### Directions for this task
The expected answer is the set of lines in the data below between the line holding "(* ===== verification/SwapCorrect.v ===== *)" and the line holding "Definition soft (e", inclusive, written out exactly.

### Provided records
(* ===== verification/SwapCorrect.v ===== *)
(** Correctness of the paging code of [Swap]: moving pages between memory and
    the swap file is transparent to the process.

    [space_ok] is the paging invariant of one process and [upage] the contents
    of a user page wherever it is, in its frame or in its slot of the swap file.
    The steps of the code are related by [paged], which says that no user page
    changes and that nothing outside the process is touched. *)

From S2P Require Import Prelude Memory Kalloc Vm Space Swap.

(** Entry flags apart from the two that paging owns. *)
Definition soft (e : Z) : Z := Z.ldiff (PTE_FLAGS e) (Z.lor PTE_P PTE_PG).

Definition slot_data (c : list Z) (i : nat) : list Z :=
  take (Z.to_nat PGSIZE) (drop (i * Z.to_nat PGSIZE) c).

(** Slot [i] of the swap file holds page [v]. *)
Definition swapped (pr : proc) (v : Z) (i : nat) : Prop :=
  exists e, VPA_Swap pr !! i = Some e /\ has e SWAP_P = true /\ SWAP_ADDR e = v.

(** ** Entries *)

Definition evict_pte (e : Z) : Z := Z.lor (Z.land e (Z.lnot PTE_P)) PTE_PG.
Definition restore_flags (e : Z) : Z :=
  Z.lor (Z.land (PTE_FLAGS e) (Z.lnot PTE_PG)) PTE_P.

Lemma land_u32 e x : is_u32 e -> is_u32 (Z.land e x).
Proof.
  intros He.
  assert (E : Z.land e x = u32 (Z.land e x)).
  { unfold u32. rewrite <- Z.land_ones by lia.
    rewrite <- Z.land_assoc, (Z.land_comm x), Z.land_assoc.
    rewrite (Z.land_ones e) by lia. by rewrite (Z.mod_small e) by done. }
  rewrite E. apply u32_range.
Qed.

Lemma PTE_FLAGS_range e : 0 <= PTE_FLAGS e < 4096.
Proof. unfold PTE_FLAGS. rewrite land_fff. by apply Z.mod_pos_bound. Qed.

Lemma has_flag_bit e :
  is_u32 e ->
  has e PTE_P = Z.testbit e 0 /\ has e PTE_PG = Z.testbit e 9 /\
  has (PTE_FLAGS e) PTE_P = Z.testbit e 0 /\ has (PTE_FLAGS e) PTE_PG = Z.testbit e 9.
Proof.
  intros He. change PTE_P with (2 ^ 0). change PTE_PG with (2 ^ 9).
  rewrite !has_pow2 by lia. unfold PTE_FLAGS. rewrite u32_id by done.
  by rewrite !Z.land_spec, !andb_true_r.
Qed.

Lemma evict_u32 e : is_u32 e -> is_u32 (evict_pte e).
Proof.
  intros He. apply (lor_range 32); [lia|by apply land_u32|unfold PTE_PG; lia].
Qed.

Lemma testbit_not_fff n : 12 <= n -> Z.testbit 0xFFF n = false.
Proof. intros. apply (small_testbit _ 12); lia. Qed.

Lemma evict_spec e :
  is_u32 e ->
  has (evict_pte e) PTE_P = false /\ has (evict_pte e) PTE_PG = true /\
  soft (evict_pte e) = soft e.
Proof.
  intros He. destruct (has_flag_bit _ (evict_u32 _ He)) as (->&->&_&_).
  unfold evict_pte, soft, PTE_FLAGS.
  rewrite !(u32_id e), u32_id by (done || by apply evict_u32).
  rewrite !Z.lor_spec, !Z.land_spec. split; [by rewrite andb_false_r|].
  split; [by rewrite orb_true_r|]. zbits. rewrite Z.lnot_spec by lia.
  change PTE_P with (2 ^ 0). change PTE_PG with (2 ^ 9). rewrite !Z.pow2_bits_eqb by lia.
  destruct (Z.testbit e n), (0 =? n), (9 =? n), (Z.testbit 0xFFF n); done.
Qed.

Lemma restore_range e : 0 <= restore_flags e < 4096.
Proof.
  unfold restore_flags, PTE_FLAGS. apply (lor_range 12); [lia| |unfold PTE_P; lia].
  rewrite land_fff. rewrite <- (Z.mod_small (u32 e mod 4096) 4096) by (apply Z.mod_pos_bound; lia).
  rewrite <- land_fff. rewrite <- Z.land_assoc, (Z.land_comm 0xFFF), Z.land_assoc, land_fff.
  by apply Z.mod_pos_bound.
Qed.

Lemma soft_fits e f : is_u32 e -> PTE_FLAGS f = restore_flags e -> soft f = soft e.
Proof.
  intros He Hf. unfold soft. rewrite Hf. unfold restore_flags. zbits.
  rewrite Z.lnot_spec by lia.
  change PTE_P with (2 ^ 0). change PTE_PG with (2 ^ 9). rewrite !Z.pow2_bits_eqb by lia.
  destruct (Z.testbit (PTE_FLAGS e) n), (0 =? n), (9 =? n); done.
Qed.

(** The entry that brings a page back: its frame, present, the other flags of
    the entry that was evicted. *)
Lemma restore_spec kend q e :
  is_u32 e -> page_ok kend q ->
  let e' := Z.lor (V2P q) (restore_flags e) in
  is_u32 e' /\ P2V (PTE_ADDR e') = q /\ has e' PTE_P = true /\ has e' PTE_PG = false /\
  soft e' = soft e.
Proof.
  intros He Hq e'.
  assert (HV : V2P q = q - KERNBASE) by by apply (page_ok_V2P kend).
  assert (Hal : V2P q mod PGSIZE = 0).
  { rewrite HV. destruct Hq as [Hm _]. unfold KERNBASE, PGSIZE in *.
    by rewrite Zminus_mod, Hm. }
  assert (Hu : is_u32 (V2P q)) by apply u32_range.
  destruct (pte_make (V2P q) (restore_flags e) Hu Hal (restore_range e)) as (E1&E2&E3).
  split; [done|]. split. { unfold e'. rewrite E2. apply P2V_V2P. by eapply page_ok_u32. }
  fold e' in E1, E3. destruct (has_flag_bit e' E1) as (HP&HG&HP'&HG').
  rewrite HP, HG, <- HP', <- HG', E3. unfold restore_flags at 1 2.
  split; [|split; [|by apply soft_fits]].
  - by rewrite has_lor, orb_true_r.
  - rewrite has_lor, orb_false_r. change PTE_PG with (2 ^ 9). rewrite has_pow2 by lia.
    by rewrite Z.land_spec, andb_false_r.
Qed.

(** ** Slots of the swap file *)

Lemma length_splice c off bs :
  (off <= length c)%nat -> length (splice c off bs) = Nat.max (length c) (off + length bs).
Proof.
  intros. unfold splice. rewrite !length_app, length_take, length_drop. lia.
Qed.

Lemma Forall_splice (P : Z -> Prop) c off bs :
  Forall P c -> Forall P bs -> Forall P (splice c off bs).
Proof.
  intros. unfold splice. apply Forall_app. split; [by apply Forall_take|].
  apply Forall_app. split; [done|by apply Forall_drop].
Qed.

--

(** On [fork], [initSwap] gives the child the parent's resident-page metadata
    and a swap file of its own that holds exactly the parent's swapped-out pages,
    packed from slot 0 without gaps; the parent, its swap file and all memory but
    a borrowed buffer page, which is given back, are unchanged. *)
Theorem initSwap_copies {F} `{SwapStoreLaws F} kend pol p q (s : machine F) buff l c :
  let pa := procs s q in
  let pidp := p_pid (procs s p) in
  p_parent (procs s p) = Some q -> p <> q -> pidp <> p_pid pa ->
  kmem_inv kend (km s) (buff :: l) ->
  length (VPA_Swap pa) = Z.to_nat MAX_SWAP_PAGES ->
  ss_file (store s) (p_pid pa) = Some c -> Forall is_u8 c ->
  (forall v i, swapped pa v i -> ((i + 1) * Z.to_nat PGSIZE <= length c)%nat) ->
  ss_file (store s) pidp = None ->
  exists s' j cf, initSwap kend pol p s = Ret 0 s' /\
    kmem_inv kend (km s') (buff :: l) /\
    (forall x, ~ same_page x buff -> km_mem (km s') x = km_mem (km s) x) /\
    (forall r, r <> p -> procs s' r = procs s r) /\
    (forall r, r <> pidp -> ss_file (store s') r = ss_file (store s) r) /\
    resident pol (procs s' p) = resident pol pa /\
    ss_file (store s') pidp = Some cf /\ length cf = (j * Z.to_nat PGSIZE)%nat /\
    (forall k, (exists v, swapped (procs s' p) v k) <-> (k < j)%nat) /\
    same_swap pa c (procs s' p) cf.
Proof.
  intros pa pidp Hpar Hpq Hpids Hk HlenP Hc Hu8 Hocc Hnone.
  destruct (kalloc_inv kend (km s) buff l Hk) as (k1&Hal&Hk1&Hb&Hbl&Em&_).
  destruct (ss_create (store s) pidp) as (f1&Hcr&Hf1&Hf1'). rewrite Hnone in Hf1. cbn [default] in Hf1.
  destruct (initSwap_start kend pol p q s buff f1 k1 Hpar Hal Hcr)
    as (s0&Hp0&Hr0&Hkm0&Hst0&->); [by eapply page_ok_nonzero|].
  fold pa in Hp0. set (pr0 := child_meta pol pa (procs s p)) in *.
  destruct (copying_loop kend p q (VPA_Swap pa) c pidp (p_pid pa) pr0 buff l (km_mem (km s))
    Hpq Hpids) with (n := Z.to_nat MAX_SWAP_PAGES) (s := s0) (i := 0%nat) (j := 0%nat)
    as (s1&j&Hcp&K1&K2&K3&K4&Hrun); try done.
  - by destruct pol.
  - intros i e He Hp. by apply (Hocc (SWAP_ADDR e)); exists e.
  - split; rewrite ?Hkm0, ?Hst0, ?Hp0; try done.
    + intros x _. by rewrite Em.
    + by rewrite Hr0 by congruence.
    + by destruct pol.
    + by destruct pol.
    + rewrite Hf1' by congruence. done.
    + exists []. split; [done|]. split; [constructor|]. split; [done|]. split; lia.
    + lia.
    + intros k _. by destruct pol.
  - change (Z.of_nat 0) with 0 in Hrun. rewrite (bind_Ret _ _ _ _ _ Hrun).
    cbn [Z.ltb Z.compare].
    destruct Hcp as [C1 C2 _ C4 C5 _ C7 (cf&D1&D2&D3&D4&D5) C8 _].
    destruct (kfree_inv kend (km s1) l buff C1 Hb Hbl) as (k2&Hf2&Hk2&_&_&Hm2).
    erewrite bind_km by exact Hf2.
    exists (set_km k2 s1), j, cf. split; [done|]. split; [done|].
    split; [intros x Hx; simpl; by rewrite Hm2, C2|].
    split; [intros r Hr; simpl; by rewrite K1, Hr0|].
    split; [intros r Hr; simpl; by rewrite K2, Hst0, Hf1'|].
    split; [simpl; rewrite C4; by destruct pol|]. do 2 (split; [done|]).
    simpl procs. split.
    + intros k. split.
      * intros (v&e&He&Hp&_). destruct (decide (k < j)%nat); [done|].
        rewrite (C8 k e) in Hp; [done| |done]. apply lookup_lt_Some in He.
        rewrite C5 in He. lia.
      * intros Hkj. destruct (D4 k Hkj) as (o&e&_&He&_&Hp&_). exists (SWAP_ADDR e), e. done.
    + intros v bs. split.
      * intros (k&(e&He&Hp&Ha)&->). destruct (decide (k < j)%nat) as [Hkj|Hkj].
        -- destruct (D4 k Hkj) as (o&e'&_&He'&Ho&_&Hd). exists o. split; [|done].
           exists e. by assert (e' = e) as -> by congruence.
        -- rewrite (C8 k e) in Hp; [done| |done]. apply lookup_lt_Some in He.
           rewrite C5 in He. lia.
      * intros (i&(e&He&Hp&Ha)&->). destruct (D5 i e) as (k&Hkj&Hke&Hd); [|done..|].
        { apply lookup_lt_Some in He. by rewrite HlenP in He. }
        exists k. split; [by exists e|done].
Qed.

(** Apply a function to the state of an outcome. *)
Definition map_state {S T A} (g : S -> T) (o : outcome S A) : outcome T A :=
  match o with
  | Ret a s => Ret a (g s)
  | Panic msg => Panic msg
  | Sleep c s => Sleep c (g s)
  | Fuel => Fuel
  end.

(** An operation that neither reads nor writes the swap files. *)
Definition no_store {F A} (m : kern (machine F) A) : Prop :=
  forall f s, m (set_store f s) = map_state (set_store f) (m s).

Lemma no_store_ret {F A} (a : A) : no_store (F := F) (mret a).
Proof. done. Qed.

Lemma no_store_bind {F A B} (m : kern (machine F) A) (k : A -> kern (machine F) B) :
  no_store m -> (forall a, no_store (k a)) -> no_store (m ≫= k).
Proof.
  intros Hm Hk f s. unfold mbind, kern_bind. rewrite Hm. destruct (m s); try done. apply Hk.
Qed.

### Result of the task
(* ===== verification/SwapCorrect.v ===== *)
(** Correctness of the paging code of [Swap]: moving pages between memory and
    the swap file is transparent to the process.

    [space_ok] is the paging invariant of one process and [upage] the contents
    of a user page wherever it is, in its frame or in its slot of the swap file.
    The steps of the code are related by [paged], which says that no user page
    changes and that nothing outside the process is touched. *)

From S2P Require Import Prelude Memory Kalloc Vm Space Swap.

(** Entry flags apart from the two that paging owns. *)
Definition soft (e : Z) : Z := Z.ldiff (PTE_FLAGS e) (Z.lor PTE_P PTE_PG).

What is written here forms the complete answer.